▸ **TASK BRIEF**
Of all the lines below, output only those starting at the one with "Definition SCD30_READ_MEASUREMENT : Z" and ending at the one with "if negb (Z.land crc 0x80 =? 0)", both ends included, exactly as written.
----- MATERIAL FOR THIS EXERCISE
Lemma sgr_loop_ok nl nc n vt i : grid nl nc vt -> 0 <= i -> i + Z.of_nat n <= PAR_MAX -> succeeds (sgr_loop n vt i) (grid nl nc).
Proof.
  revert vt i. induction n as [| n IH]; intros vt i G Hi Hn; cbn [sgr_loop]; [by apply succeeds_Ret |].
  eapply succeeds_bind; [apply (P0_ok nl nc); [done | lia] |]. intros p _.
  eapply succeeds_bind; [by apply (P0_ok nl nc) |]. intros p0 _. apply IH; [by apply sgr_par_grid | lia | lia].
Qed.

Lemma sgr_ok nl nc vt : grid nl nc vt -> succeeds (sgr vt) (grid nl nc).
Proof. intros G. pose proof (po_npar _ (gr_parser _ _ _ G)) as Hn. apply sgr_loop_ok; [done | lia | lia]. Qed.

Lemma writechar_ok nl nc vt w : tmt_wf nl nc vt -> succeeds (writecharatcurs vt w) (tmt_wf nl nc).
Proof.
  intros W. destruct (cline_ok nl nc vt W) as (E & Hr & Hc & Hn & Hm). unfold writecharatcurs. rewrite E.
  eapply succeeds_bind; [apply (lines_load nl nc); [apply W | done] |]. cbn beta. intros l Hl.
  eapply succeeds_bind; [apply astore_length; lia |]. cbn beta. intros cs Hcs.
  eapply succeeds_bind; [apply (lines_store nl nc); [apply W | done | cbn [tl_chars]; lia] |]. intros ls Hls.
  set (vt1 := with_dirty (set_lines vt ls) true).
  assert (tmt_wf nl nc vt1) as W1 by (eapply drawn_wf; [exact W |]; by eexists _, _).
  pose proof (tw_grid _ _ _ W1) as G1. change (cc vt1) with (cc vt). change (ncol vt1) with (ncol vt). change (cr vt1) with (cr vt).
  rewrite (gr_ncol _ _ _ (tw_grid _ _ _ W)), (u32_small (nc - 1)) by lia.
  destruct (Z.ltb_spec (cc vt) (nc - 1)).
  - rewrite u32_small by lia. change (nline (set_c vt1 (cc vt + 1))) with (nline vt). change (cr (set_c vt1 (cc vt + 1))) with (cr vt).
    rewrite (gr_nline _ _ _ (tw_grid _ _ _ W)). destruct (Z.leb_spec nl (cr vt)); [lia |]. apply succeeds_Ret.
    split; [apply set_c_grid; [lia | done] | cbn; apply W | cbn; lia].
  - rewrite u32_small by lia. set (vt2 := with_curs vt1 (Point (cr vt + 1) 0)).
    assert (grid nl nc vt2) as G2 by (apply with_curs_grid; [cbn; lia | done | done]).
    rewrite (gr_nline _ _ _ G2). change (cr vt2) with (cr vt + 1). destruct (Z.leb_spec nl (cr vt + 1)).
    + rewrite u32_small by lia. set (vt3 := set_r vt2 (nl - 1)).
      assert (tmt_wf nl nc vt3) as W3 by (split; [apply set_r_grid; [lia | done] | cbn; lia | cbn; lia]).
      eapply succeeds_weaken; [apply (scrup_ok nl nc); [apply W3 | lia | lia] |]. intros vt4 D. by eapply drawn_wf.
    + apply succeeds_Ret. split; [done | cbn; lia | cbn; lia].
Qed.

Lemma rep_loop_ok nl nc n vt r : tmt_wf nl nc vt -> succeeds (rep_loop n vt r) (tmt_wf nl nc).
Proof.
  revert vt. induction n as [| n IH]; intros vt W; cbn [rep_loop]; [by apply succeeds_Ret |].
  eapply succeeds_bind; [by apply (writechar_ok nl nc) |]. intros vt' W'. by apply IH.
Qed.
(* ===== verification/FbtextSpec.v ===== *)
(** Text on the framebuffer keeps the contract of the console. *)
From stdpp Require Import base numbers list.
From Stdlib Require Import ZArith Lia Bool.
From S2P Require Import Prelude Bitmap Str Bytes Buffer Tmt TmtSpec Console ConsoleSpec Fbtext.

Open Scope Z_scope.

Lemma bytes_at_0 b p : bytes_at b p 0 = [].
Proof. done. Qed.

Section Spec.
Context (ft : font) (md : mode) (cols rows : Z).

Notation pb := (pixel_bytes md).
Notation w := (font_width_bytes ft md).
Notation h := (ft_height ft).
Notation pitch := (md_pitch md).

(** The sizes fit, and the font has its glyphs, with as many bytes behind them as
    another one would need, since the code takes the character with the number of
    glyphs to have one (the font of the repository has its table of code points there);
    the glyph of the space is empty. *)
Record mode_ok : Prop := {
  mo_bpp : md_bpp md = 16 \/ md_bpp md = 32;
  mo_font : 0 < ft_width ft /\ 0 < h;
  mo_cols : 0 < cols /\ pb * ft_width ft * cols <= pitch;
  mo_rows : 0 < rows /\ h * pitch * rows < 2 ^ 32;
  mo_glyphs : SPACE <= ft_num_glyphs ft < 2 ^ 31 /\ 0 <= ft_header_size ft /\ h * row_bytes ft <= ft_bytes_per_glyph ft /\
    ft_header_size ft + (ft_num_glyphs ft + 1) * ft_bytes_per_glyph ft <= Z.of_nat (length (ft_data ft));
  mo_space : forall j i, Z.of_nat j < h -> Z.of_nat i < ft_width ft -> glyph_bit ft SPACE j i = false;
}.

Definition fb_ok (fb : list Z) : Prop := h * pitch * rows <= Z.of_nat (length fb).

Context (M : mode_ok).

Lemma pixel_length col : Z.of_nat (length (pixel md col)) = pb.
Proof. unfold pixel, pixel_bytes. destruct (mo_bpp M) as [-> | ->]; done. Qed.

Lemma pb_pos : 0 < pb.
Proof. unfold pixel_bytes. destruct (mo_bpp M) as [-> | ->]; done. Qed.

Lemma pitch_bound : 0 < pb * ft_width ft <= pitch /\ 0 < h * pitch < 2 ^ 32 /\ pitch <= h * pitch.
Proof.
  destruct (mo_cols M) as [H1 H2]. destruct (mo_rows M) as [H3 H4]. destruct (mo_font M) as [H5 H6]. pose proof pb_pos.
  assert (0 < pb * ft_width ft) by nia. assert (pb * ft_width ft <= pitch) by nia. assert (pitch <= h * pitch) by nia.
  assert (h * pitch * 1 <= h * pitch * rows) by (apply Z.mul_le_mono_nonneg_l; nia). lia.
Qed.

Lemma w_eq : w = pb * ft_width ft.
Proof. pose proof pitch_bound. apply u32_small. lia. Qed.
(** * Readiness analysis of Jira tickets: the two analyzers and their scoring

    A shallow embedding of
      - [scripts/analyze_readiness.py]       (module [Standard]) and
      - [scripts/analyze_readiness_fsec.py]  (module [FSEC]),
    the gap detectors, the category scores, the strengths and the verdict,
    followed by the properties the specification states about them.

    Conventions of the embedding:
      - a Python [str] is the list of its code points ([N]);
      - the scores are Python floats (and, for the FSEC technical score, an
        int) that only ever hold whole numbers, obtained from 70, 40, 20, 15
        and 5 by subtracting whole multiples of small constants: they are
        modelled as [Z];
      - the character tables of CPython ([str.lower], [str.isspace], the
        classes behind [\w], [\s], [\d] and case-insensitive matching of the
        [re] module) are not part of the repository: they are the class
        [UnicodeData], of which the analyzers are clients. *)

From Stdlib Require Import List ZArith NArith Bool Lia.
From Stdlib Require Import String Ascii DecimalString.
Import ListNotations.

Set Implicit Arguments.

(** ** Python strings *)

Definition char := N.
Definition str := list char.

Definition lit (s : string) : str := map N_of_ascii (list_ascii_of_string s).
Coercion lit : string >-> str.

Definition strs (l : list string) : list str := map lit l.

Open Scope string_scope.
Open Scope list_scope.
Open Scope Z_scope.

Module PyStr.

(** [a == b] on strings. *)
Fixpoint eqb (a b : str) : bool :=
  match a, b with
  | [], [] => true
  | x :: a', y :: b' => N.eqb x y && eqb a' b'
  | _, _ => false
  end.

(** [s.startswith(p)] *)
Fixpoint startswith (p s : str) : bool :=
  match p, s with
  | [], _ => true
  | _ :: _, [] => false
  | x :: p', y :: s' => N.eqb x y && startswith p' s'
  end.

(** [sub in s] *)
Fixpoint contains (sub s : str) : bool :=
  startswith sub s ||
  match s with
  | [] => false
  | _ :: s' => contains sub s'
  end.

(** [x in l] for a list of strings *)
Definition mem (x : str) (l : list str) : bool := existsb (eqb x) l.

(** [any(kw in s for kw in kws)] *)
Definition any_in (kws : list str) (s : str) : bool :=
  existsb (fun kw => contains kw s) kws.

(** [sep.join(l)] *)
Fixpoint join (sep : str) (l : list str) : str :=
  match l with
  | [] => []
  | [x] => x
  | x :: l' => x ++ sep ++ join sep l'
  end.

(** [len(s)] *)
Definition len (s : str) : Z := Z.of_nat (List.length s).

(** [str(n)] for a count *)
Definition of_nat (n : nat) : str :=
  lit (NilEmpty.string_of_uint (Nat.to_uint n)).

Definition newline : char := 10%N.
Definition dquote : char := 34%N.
----------
----- MATERIAL FOR THIS EXERCISE
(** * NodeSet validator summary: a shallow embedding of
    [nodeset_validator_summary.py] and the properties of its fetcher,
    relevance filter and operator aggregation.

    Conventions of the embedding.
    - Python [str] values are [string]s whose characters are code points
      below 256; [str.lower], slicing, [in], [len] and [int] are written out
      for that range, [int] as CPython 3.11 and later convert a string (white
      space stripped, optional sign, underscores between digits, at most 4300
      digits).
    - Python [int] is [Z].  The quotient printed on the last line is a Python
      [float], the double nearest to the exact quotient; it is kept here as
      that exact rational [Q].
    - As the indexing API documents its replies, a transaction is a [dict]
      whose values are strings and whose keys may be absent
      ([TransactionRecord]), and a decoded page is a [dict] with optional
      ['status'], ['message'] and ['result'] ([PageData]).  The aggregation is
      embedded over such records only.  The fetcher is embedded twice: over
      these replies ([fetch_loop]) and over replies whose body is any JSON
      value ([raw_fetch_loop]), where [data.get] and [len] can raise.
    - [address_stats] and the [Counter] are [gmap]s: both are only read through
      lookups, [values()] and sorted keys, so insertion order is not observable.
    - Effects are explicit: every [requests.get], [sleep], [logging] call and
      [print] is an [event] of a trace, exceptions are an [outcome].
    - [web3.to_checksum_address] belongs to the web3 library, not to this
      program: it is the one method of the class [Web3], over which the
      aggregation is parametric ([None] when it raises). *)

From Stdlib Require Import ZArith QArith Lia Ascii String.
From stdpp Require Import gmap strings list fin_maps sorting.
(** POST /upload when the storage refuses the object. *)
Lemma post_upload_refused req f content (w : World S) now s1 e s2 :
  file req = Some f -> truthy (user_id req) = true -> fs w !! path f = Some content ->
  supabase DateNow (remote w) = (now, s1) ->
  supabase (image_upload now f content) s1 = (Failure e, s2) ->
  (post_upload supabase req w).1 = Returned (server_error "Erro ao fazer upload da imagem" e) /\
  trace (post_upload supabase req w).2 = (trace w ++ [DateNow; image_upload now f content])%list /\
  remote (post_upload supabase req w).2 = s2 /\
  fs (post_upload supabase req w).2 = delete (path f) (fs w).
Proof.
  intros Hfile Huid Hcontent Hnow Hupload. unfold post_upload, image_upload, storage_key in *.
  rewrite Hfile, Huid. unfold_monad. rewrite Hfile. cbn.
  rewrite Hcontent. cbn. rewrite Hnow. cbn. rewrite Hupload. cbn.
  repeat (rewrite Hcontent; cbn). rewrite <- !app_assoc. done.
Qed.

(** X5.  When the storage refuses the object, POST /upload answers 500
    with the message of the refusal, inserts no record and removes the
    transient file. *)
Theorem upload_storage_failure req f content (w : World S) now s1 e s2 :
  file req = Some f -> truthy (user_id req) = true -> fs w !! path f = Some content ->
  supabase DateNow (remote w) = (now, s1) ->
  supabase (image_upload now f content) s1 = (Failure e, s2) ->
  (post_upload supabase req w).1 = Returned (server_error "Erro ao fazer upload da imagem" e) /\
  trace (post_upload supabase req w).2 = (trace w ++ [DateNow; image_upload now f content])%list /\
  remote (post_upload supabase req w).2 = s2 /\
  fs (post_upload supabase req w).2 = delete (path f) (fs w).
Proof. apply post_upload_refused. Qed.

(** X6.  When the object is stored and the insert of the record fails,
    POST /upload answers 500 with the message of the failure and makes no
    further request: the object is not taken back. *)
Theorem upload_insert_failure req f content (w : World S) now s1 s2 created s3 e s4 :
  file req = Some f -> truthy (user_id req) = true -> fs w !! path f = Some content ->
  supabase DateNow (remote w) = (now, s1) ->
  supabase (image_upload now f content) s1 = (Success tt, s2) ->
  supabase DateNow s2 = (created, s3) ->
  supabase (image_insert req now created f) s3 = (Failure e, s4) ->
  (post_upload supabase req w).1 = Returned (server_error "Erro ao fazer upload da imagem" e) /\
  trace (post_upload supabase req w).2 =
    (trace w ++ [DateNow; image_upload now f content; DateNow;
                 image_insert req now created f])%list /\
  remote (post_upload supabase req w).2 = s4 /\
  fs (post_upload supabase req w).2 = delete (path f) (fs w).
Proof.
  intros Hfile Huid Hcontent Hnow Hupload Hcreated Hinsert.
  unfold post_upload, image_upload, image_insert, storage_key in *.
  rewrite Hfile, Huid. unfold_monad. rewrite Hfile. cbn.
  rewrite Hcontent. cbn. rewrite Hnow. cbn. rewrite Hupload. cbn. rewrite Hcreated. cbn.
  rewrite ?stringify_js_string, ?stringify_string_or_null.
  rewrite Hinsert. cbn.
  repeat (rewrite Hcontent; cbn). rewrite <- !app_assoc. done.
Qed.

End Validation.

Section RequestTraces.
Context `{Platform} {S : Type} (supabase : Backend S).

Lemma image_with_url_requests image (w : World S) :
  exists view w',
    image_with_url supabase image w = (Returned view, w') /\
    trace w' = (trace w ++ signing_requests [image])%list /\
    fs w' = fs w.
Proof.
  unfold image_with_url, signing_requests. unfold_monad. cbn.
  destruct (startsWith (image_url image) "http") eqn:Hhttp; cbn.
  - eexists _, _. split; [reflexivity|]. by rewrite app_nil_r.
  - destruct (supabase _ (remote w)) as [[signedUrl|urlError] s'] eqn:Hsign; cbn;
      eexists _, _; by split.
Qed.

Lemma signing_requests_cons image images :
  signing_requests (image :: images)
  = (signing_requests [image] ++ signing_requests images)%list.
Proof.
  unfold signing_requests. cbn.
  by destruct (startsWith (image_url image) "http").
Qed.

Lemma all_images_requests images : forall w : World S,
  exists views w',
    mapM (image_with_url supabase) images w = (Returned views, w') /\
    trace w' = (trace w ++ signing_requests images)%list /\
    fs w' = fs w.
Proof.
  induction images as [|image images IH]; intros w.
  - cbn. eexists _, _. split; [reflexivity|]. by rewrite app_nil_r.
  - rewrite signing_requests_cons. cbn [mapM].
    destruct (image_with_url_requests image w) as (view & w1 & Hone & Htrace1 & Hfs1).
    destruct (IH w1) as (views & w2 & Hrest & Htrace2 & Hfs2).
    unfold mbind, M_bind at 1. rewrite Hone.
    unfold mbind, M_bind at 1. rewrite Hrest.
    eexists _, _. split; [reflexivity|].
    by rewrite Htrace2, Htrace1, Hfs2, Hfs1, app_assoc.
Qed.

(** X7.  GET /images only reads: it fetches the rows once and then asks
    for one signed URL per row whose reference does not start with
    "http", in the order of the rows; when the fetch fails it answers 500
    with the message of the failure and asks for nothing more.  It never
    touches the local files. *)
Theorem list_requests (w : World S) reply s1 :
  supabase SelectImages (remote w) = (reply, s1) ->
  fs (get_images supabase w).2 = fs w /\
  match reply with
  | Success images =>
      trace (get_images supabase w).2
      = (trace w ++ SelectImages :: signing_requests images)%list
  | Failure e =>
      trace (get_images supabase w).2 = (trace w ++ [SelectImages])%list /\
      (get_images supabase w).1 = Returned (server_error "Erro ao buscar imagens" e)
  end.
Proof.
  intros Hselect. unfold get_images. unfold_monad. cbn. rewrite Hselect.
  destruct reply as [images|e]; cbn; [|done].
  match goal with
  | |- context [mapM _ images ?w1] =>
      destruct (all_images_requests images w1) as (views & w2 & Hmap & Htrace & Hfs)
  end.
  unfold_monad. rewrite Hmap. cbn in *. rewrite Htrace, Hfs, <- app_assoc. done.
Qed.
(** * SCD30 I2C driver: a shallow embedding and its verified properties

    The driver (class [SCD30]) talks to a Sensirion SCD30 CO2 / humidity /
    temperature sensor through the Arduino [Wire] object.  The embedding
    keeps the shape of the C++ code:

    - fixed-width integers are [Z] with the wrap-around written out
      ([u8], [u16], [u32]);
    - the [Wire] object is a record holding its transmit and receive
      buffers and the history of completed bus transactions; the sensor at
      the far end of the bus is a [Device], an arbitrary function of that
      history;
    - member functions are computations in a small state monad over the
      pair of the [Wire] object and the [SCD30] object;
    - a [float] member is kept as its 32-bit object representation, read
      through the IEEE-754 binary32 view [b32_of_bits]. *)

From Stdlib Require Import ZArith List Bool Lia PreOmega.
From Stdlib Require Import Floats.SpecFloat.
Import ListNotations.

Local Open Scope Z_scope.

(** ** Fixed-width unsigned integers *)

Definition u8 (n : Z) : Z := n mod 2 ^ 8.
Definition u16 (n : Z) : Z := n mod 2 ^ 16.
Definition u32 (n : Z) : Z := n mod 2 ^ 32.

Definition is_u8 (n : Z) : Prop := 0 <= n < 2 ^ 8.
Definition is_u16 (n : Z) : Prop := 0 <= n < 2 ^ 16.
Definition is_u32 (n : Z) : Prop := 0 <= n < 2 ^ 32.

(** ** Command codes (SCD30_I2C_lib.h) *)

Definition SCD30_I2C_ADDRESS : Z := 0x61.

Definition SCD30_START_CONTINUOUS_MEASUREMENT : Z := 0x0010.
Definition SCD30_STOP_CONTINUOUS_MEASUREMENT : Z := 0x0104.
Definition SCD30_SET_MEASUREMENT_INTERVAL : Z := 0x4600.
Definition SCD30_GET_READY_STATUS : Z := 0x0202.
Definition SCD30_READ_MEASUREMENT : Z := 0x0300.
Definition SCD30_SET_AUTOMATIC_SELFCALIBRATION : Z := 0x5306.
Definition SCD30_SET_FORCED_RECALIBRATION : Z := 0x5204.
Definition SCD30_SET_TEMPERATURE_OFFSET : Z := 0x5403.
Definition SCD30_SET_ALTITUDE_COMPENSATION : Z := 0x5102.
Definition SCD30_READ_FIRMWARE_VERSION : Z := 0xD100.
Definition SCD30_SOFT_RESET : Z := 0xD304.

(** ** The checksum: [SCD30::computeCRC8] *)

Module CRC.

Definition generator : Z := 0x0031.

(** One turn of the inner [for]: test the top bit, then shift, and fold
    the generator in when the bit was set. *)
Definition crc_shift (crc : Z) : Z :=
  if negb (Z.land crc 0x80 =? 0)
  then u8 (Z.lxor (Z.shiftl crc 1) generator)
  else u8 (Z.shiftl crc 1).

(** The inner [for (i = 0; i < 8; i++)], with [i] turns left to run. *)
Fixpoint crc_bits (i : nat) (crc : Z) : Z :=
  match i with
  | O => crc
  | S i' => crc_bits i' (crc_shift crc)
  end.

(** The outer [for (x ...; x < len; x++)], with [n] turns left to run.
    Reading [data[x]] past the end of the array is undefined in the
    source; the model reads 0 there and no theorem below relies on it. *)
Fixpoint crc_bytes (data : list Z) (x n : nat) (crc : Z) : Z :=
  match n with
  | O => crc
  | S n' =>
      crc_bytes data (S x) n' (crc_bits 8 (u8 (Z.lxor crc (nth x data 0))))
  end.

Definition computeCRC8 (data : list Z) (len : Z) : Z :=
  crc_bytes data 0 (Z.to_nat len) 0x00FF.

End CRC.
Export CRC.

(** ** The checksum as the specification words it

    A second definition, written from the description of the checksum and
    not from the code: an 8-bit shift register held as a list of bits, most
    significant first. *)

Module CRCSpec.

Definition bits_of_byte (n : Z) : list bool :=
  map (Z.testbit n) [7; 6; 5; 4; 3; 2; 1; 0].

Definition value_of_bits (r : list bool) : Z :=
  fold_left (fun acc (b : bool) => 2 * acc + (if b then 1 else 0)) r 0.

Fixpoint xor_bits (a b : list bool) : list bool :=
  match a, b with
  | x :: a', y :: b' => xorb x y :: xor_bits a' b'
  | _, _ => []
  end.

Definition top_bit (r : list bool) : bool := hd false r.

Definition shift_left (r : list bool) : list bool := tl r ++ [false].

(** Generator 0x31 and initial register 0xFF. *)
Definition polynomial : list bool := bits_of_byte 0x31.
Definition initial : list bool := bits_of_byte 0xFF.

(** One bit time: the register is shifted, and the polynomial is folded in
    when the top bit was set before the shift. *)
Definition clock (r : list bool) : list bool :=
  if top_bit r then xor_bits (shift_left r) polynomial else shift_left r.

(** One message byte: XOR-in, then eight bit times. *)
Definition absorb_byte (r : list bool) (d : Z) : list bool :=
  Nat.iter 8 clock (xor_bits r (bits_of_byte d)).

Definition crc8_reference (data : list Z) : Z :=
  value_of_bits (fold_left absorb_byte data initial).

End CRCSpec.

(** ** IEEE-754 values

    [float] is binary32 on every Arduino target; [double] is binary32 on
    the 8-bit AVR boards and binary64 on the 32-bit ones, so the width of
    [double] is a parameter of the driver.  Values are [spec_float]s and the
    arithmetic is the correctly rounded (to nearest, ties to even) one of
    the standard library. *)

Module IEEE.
----------
----- MATERIAL FOR THIS EXERCISE
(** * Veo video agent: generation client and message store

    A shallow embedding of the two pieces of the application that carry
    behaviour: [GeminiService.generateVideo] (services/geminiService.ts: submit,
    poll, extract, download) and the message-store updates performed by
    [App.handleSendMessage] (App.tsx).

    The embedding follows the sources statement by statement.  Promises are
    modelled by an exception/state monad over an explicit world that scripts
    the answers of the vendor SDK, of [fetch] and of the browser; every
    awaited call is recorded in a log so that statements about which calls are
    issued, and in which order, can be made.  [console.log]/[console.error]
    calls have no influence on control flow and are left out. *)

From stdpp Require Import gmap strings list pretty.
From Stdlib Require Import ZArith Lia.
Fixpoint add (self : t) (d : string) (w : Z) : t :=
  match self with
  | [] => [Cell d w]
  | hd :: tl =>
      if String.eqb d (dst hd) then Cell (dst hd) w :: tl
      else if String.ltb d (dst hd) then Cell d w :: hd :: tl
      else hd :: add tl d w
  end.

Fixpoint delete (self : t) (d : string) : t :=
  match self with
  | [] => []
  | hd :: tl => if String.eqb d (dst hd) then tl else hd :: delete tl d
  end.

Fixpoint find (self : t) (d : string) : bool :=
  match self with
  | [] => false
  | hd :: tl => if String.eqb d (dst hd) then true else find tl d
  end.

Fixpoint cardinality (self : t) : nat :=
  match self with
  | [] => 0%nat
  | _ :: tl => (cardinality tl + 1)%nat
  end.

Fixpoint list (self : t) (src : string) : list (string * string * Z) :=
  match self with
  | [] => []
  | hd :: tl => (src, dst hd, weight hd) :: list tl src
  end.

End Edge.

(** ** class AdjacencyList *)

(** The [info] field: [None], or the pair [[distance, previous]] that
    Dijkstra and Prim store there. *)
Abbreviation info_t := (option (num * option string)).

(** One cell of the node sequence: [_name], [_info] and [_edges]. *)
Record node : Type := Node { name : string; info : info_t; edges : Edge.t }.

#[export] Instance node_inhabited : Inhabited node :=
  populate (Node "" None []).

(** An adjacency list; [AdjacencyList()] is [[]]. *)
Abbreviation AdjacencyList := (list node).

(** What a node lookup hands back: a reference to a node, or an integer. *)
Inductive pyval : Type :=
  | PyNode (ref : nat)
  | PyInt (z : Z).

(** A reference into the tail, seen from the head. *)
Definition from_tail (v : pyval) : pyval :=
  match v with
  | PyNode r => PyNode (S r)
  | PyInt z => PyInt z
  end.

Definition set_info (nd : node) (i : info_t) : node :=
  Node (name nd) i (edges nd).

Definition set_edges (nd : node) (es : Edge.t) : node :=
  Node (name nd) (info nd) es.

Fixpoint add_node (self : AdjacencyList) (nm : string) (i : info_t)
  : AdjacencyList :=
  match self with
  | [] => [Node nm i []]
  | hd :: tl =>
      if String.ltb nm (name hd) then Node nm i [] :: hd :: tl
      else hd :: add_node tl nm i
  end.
----------
▸ **WRITTEN ANSWER**
Definition SCD30_READ_MEASUREMENT : Z := 0x0300.
Definition SCD30_SET_AUTOMATIC_SELFCALIBRATION : Z := 0x5306.
Definition SCD30_SET_FORCED_RECALIBRATION : Z := 0x5204.
Definition SCD30_SET_TEMPERATURE_OFFSET : Z := 0x5403.
Definition SCD30_SET_ALTITUDE_COMPENSATION : Z := 0x5102.
Definition SCD30_READ_FIRMWARE_VERSION : Z := 0xD100.
Definition SCD30_SOFT_RESET : Z := 0xD304.

(** ** The checksum: [SCD30::computeCRC8] *)

Module CRC.

Definition generator : Z := 0x0031.

(** One turn of the inner [for]: test the top bit, then shift, and fold
    the generator in when the bit was set. *)
Definition crc_shift (crc : Z) : Z :=
  if negb (Z.land crc 0x80 =? 0)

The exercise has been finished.